’t Is daags voor kerst. De hele dag al is Willem met van alles en nog wat bezig geweest. Nu vindt hij het welletjes. Hij wil nog even een frisse neus halen en daarom trekt hij, hoewel het al begint te schemeren, de deur achter zich dicht. Via zijn oprit belandt hij op een asfaltweggetje en gaat hier linksaf. Aan zijn rechterhand bevindt zich een Peelkanaaltje. Het kanaaltje wordt aan beide zijden geflankeerd door strokleurig riet. Daar tussenin bevindt zich een lichte, zich langzaam voortbewegende streep water. Bij het eerste het beste bruggetje gaat hij nu rechtsaf en steekt zo de vaart over. Boven in de lucht zijn intussen, al roepend, wat ganzen verschenen. Ganzen in lijnvorm dan wel in een soort V. Waarschijnlijk zijn ze afkomstig uit naburige weilanden en zijn ze op weg naar een veilige slaapplaats ergens op een peelplas.
Kerstverhaal
Na twee wildroosters gepasseerd te zijn, loopt Willem vervolgens de Peel in. Hij versnelt nu zijn pas want hij heeft zin in een flinke wandeling. Bij iedere wandeling die hij de laatste tijd maakt, realiseert hij zich dat hij, gezien zijn leeftijd, boft nog zo goed uit de voeten te kunnen. Dat kan natuurlijk ook zo maar ineens afgelopen zijn. Recht voor hem doemen intussen in het halfduister de contouren van een gebouw op. Het zijn de omtrekken van het biologisch station van Staatsbosbeheer met daarvoor een geheel verlaten parkeerplaats. Een wel heel duidelijke aanwijzing dat hij hier, op deze kerstavond, niemand meer tegen zal komen.
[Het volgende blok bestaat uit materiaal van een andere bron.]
(** ** Where values come from *)

(** A value of the register obtained at a position: a fetch that began
    there, or the value the last write left in the shadow cache. *)
Definition obtained (tr : list op) (log : list (string * nat * list byte)) (v : list byte) (n : nat) : Prop :=
  (register, n, v) ∈ log
  \/ exists w, last (runLabels order (take n tr) fresh (Canonical key)) = Some (LWrite w) /\ wValue w = v.

(** A value with its generation: obtained, and not invalidated up to a
    position that has the generation. *)
Definition tracked (tr : list op) (log : list (string * nat * list byte)) (v : list byte) (g : Z) : Prop :=
  exists n m, (n <= m)%nat /\ (m <= length tr)%nat /\ obtained tr log v n /\ untouched n m tr
    /\ genAt (take m tr) = g.

Lemma tracked_grow tr log os more v g : tracked tr log v g -> tracked (tr ++ os) (log ++ more) v g.
Proof.
  intros (n & m & Hnm & Hm & Ho & Hu & Hg). exists n, m. split; [done|]. rewrite length_app. split; [lia|].
  split; [|split; [by apply untouched_grow|by rewrite take_app_le]].
  destruct Ho as [Ho|Ho]; [left; set_solver|right]. by rewrite take_app_le by lia.
Qed.

(** A generation that is still in force: nothing since. *)
Lemma tracked_current tr os log v g look :
  light (tr ++ os) -> tracked tr log v g -> (length tr <= look)%nat -> (look <= length (tr ++ os))%nat ->
  genAt (take look (tr ++ os)) = g ->
  exists n, (n <= look)%nat /\ obtained (tr ++ os) log v n /\ untouched n look (tr ++ os).
Proof.
  intros Hl Ht Hlen Hlook Hg. destruct Ht as (n & m & Hnm & Hm & Ho & Hu & Hg'). exists n. split; [lia|]. split.
  - destruct Ho as [Ho|Ho]; [by left|right]. by rewrite take_app_le by lia.
  - apply (untouched_trans n m look); [done|lia|by apply untouched_grow|].
    apply untouched_generation; [done|lia|]. by rewrite Hg, (take_app_le tr) by done.
Qed.

(** ** The invariant *)

Definition value_ok (tr : list op) (log : list (string * nat * list byte)) (e : entry) : Prop :=
  lastOK e = [] \/ (lastOKHasGeneration e = true /\ tracked tr log (lastOK e) (lastOKShadowGeneration e)).

Definition phase_ok (tr : list op) (log : list (string * nat * list byte)) (p : phase) : Prop :=
  match p with
  | Checking (Some cd) => tracked tr log (candValue cd) (candGeneration cd)
  | Fetching _ start since => (since <= length tr)%nat /\ genAt (take since tr) = start
  | Writing _ start v =>
      exists since, (since <= length tr)%nat /\ genAt (take since tr) = start /\ (register, since, v) ∈ log
  | Finishing _ start (inl v) write => tracked tr log v (expectedGeneration start write)
  | _ => True
  end.

Record current (s : system) : Prop := mkCurrent {
  cu_watch id x : callers s !! id = Some x -> cKey x = register ->
    cWatch x = Some key /\ cPhase x <> Direct /\ phase_ok (trace s) (fetchLog s) (cPhase x);
  cu_read e : reads s !! register = Some e -> value_ok (trace s) (fetchLog s) e
}.

Lemma value_ok_grow tr log os more e : value_ok tr log e -> value_ok (tr ++ os) (log ++ more) e.
Proof. intros [H|[H1 H2]]; [by left|right]. split; [done|by apply tracked_grow]. Qed.

Lemma phase_ok_grow tr log os more p : phase_ok tr log p -> phase_ok (tr ++ os) (log ++ more) p.
Proof.
  destruct p as [|[cd|]| | |f start since|f start v|f start [v|] write| |]; simpl; try done.
  - apply tracked_grow.
  - rewrite length_app. intros [H1 H2]. split; [lia|]. by rewrite take_app_le.
  - rewrite length_app. intros (since & H1 & H2 & H3). exists since. rewrite take_app_le by done.
    split; [lia|]. split; [done|set_solver].
  - apply tracked_grow.
Qed.

Lemma value_ok_same tr log e e' : sameValue e e' -> value_ok tr log e -> value_ok tr log e'.
Proof. unfold value_ok. by intros (-> & -> & ->). Qed.

(** It only speaks of the entries, the callers, the trace and the log, and
    the last two may grow. *)
Lemma current_grow os more s s' :
  reads s' = reads s -> callers s' = callers s -> trace s' = trace s ++ os ->
  fetchLog s' = fetchLog s ++ more -> current s -> current s'.
Proof.
  intros E1 E2 E3 E4 [C1 C2]. split; rewrite ?E3, ?E4.
  - intros id x Hx Hk. rewrite E2 in Hx. destruct (C1 id x Hx Hk) as (H1 & H2 & H3).
    split; [done|]. split; [done|]. by apply phase_ok_grow.
  - intros e He. rewrite E1 in He. by apply value_ok_grow, C2.
Qed.
Lemma current_same s s' :
  reads s' = reads s -> callers s' = callers s -> trace s' = trace s -> fetchLog s' = fetchLog s ->
  current s -> current s'.
Proof. intros. eapply (current_grow [] []); rewrite ?app_nil_r; eauto. Qed.

Lemma current_put id x s :
  current s ->
  (cKey x = register -> cWatch x = Some key /\ cPhase x <> Direct /\ phase_ok (trace s) (fetchLog s) (cPhase x)) ->
  current (put_caller id x s).
Proof.
  intros [C1 C2] Hx. split; simpl; [|done]. intros j y. destruct (decide (j = id)) as [->|Hj].
  - rewrite lookup_insert_eq. intros [= <-]. exact Hx.
  - rewrite lookup_insert_ne by done. apply C1.
Qed.
Lemma current_read k e s :
  current s -> (k = register -> value_ok (trace s) (fetchLog s) e) -> current (put_read k e s).
Proof.
  intros [C1 C2] He. split; simpl; [done|]. intros e0. destruct (decide (register = k)) as [<-|Hj].
  - rewrite lookup_insert_eq. intros [= <-]. by apply He.
  - rewrite lookup_insert_ne by done. apply C2.
Qed.

Lemma entry_value s : current s -> value_ok (trace s) (fetchLog s) (default newRead (reads s !! register)).
Proof. intros [_ C2]. destruct (reads s !! register) as [e|] eqn:He; [by apply C2|by left]. Qed.

(** The register is read with its watch key. *)
Definition watched (a : action) : Prop :=
  match a with AGet _ k w _ => k = register -> w = Some key | _ => True end.

(** A caller of the register moves to a phase that holds. *)
Lemma current_move id x p s s1 :
  current s -> current s1 -> callers s !! id = Some x -> p <> Direct ->
  (cKey x = register -> phase_ok (trace s1) (fetchLog s1) p) -> current (put_caller id (set_phase p x) s1).
Proof.
  intros Hc Hc1 Hx Hd Hp. apply current_put; [done|]. intros Hk. destruct (cu_watch s Hc id x Hx Hk) as (Hw & _ & _).
  split; [done|]. split; [done|]. by apply Hp.
Qed.

(** A candidate is the value of the last write, with the generation of the
    key. *)
Lemma consult_tracked tr log maxAge now cd :
  snd (consultSemanticReadShadow key maxAge now (at_ tr)) = Some cd ->
  tracked tr log (candValue cd) (candGeneration cd).
Proof.
  unfold consultSemanticReadShadow. destruct (maxAge <=? 0); [done|].
  destruct (Lookup (Some key) maxAge now (at_ tr)) as [c1 r] eqn:HL. cbn [snd].
  destruct (lrEntry r) as [e|] eqn:He; [|done]. destruct (Eligible r) eqn:Hel; [|done]. simpl.
  case_bool_decide; [|done]. simpl. intros [= <-]. simpl.
  destruct (lookup_written order o flags k0 a0 t0 tr (at_ tr) c1 key maxAge now r (cacheAt_run tr) HL Hel)
    as (e' & w & He' & Hlast & (Hv & _) & Hg & _).
  assert (e' = e) as -> by congruence. exists (length tr), (length tr).
  split; [done|]. split; [done|]. split; [right; exists w; by rewrite take_ge|].
  split; [|unfold genAt; by rewrite take_ge].
  intros i now' Hin. rewrite drop_ge in Hin by (rewrite length_take; lia). by apply not_elem_of_nil in Hin.
Qed.

(** The value that was fetched and offered to the shadow cache. *)
Lemma write_tracked tr log since start v now c' r w :
  light (tr ++ [OpWrite w]) -> (since <= length tr)%nat -> genAt (take since tr) = start ->
  (register, since, v) ∈ log ->
  w = mkWrite (Some key) ShadowWriteSourceActiveConfirmed "high_confidence" v now start ->
  Write w (at_ tr) = Some (c', r) ->
  tracked (tr ++ [OpWrite w]) log v (expectedGeneration start (Some r)).
Proof.
  intros Hl Hs Hg Hlog Hw HW. set (tr' := tr ++ [OpWrite w]) in *. unfold expectedGeneration.
  destruct (Accepted r) eqn:Hacc.
  - assert (genAt tr = start) as Hnow.
    { pose proof (accepted_generation w key (at_ tr) c' r (fresh_ok tr)) as Ha. unfold genAt.
      rewrite <- Ha; subst w; done. }
    assert (c' = at_ tr') as ->.
    { pose proof (cacheAt_app tr [OpWrite w]) as E. simpl in E. rewrite HW in E. simpl in E. by injection E. }
    exists since, (length tr'). split; [subst tr'; rewrite length_app; lia|]. split; [done|]. split; [by left|]. split.
    + apply (untouched_trans since (length tr) (length tr')); [done|subst tr'; rewrite length_app; lia|..].
      * apply untouched_grow; [done|]. apply untouched_generation; [|done|rewrite take_ge by done; congruence].
        apply (light_take (length tr)) in Hl. subst tr'. by rewrite take_app_length in Hl.
      * intros i n Hin. subst tr'. rewrite take_ge, drop_app_length in Hin by done.
        by apply list_elem_of_singleton in Hin.
    + rewrite take_ge by done. symmetry. unfold genAt. eapply (written_generation w); [apply fresh_ok|by subst w|exact HW|done].
  - exists since, since. split; [done|]. split; [subst tr'; rewrite length_app; lia|]. split; [by left|]. split.
    + intros i n Hin. rewrite drop_ge in Hin by (rewrite length_take; lia). by apply not_elem_of_nil in Hin.
    + subst tr'. by rewrite take_app_le.
Qed.

Lemma exec_check_current id between ck s s' :
  current s -> exec order fresh (ACheck id between ck) s = Some s' -> current s'.
Proof.
  intros Hc H. unfold exec in H. destruct (callers s !! id) as [x|] eqn:Hx; [|done].
  cbn [mbind option_bind] in H. destruct (cPhase x) as [|cand| | | | | | |] eqn:Hp; try done. cbv zeta in H.
  set (e := default newRead (reads s !! cKey x)) in *. set (s1 := add_trace between s) in *.
  assert (current s1) as Hc1 by (apply (current_grow between [] s); rewrite ?app_nil_r; done).
  assert (cKey x = register -> let '(e', _, _) := checkSection (breaker s) (cWatch x) (cMaxAge x) (cPasses x) cand
    (flights s) ck (at_ (trace s)) (at_ (trace s1)) e in value_ok (trace s1) (fetchLog s1) e') as Hv.
  { intros Hk. destruct (cu_watch s1 Hc1 id x Hx Hk) as (Hw & _ & Hph). clear H. rewrite Hw.
    pose proof (check_value (breaker s) key (cMaxAge x) (cPasses x) cand (flights s) ck (at_ (trace s))
      (at_ (trace s1)) e) as Hcv.
    destruct (checkSection _ _ _ _ _ _ _ _ _ e) as [[e1 em] v]. destruct Hcv as [[He|[He|He]] _].
    - eapply value_ok_same; [exact He|]. subst e. rewrite Hk. by apply (entry_value s1).
    - by left.
    - destruct He as (cd & -> & E1 & E2 & E3). right. rewrite E1, E3. rewrite Hp in Hph. done. }
  destruct (checkSection _ _ _ _ _ _ _ _ _ e) as [[e1 em] v].
  assert (current (put_read (cKey x) e1 s1)) as Hc2 by (by apply current_read).
  apply (inj Some) in H as <-. destruct v; (eapply (current_move id x _ s); [done| |done|done|done]); try done.
  by apply (current_same (put_read (cKey x) e1 s1)).
Qed.

Lemma exec_finish_current id now cnow s s' :
  light (trace s) -> current s -> exec order fresh (AFinish id now cnow) s = Some s' -> current s'.
Proof.
  intros Hl Hc H. unfold exec in H. destruct (callers s !! id) as [x|] eqn:Hx; [|done].
  cbn [mbind option_bind] in H. destruct (cPhase x) as [| | | | | |f start result write| |] eqn:Hp; try done. cbv zeta in H.
  set (e := default newRead (reads s !! cKey x)) in *.
  assert (cKey x = register -> let '(e', _, _) := finishSection (breaker s) (cWatch x) start result write now cnow
    (at_ (trace s)) e in value_ok (trace s) (fetchLog s) e') as Hv.
  { intros Hk. destruct (cu_watch s Hc id x Hx Hk) as (Hw & _ & Hph). clear H. rewrite Hw. rewrite Hp in Hph.
    pose proof (finish_value (breaker s) key start result write now cnow (at_ (trace s)) e) as Hf.
    destruct (finishSection _ _ _ _ _ _ _ _ e) as [[e1 em] [v| |err]].
    - destruct Hf as (-> & _ & E1 & E2 & E3). right. by rewrite E1, E3.
    - by left.
    - eapply value_ok_same; [exact Hf|]. subst e. rewrite Hk. by apply entry_value. }
  destruct (finishSection _ _ _ _ _ _ _ _ e) as [[e1 em] l].
  set (s1 := close_flight f (put_read (cKey x) e1 s)) in *.
  assert (current s1) as Hc1.
  { apply (current_same (put_read (cKey x) e1 s)); try done. by apply current_read. }
  apply (inj Some) in H as <-. destruct l as [v| |err]; [|destruct (cRecompute x)|];
    try (by eapply (current_move id x _ s)).
  apply current_put; [done|]. intros Hk. destruct (cu_watch s Hc id x Hx Hk) as (Hw & _). done.
Qed.

Context (register_set : register <> "").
Een klein beetje verder komt hij bij een klaphekje dat hij behoedzaam opent en weer sluit. Hij staat nu gauw genoeg voor Pauls Koije. Pauls Koije is een nagebouwde schaapstal. Vroeger bevonden er zich in de uitgestrekte Peel nl. meerdere schaapskooien en deze hier voor hem is er nog een herinnering aan. En terwijl Willem zo een tijdje naar de schaapskooi kijkt, realiseert hij zich dat het gebouw deze avond meer weg heeft van een kerststal. Je zou zweren dat als je naar binnen ging, je er Maria, Jozef en het kerstkind aan zou treffen. Boven de stal staat weliswaar geen kerstster maar wel een pips aandoend half maantje. Het komt tussen de wolken uit en voorziet een peelplas tegenover de stal van een zilveren glans. Rondom de stal staat nog een aantal bomen gegroepeerd. Ze staan er bewegingsloos. Hun stammen verheffen zich donker en somber boven het lichtgeel van het daaronder staande pijpenstrootjesgras.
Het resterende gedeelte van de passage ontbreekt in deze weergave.